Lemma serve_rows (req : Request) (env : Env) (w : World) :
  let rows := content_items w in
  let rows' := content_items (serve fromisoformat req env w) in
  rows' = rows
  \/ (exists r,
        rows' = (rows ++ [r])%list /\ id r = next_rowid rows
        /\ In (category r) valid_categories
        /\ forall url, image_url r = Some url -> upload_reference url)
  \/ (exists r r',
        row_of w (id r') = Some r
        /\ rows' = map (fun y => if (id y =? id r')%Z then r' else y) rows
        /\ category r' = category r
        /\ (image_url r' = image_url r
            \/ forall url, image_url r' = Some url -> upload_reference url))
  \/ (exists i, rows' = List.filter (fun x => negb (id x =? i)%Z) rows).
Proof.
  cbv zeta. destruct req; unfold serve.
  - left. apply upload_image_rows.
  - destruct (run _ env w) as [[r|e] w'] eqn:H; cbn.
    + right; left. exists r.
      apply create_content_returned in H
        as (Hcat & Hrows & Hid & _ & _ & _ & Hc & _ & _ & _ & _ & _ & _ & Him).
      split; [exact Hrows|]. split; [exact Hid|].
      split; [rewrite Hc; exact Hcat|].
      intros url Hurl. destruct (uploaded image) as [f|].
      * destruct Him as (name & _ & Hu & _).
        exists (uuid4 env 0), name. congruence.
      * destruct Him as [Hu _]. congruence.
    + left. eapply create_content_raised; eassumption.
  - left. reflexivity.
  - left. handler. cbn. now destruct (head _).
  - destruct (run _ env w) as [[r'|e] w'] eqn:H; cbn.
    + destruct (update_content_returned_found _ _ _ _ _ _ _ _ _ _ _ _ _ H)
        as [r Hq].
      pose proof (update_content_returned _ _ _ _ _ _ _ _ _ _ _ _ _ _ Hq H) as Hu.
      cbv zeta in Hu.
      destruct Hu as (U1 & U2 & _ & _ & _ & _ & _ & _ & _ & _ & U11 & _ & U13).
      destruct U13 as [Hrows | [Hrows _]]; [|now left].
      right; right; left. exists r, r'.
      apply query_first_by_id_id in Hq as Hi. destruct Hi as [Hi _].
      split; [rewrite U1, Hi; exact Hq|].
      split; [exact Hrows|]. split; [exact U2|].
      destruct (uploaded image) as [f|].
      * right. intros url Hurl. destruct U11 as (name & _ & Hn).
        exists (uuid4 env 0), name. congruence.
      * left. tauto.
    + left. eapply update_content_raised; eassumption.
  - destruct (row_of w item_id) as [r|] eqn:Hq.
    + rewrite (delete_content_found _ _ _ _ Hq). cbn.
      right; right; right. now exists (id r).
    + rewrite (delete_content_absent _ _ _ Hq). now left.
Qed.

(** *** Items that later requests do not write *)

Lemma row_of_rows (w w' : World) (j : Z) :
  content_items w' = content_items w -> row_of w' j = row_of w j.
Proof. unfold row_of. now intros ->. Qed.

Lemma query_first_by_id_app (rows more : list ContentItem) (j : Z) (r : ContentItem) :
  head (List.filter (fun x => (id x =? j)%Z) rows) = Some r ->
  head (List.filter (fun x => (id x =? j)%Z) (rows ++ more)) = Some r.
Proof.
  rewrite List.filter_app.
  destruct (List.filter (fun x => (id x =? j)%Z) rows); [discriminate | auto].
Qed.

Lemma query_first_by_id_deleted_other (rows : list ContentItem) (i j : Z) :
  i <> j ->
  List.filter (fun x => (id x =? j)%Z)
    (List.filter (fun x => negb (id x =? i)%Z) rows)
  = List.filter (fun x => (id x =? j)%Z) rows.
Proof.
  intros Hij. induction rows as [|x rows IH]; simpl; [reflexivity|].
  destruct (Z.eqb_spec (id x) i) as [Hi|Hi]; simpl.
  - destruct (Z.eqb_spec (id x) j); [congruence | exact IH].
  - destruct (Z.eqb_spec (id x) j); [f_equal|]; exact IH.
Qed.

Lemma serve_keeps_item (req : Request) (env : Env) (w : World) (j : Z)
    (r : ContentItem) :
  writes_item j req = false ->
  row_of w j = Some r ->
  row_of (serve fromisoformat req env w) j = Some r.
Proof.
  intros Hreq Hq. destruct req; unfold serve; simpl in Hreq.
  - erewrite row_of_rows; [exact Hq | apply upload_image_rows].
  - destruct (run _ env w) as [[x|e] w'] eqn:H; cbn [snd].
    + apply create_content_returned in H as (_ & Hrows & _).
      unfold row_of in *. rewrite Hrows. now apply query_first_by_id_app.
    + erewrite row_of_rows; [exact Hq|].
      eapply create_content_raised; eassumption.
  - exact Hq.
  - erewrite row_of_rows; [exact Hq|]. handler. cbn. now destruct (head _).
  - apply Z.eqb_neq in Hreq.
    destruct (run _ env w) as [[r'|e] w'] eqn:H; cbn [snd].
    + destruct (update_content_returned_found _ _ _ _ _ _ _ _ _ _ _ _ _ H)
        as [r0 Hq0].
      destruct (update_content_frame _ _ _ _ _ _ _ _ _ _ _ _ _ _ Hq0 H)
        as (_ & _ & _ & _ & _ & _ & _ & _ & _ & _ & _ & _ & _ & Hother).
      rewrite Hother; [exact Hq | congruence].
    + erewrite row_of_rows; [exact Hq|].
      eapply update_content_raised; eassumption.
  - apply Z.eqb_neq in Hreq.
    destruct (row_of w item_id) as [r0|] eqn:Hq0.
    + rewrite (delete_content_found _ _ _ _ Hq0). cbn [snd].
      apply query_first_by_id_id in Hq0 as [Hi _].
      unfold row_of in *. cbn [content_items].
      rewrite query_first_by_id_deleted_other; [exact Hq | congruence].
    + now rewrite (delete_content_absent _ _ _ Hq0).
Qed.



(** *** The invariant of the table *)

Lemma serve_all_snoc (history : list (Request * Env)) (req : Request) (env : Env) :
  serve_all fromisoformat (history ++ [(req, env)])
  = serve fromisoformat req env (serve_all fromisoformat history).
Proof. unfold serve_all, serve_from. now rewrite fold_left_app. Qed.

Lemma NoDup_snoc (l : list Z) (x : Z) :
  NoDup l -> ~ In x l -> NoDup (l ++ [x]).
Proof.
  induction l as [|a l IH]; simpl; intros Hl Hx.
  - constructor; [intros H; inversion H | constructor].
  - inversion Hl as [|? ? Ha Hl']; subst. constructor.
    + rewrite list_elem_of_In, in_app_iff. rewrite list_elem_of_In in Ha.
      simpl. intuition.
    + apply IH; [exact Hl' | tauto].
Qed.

_ _ _

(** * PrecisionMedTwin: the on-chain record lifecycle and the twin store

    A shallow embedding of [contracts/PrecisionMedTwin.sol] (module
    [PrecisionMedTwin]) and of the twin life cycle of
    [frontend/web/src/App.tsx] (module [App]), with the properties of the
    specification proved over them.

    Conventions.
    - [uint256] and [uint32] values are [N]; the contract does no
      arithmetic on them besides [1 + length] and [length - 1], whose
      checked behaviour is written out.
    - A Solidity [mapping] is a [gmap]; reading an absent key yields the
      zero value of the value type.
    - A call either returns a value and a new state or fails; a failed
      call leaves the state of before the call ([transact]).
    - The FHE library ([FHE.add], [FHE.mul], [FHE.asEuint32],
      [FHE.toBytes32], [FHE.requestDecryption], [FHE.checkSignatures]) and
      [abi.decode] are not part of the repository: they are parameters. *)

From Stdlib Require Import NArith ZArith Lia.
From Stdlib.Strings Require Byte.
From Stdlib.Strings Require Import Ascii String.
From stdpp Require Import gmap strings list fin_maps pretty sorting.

_ _ _

From the records above, reproduce exactly the lines from the one with "- A Solidity" to the one with "From stdpp Require", both included, and no others.

    - A Solidity [mapping] is a [gmap]; reading an absent key yields the
      zero value of the value type.
    - A call either returns a value and a new state or fails; a failed
      call leaves the state of before the call ([transact]).
    - The FHE library ([FHE.add], [FHE.mul], [FHE.asEuint32],
      [FHE.toBytes32], [FHE.requestDecryption], [FHE.checkSignatures]) and
      [abi.decode] are not part of the repository: they are parameters. *)

From Stdlib Require Import NArith ZArith Lia.
From Stdlib.Strings Require Byte.
From Stdlib.Strings Require Import Ascii String.
From stdpp Require Import gmap strings list fin_maps pretty sorting.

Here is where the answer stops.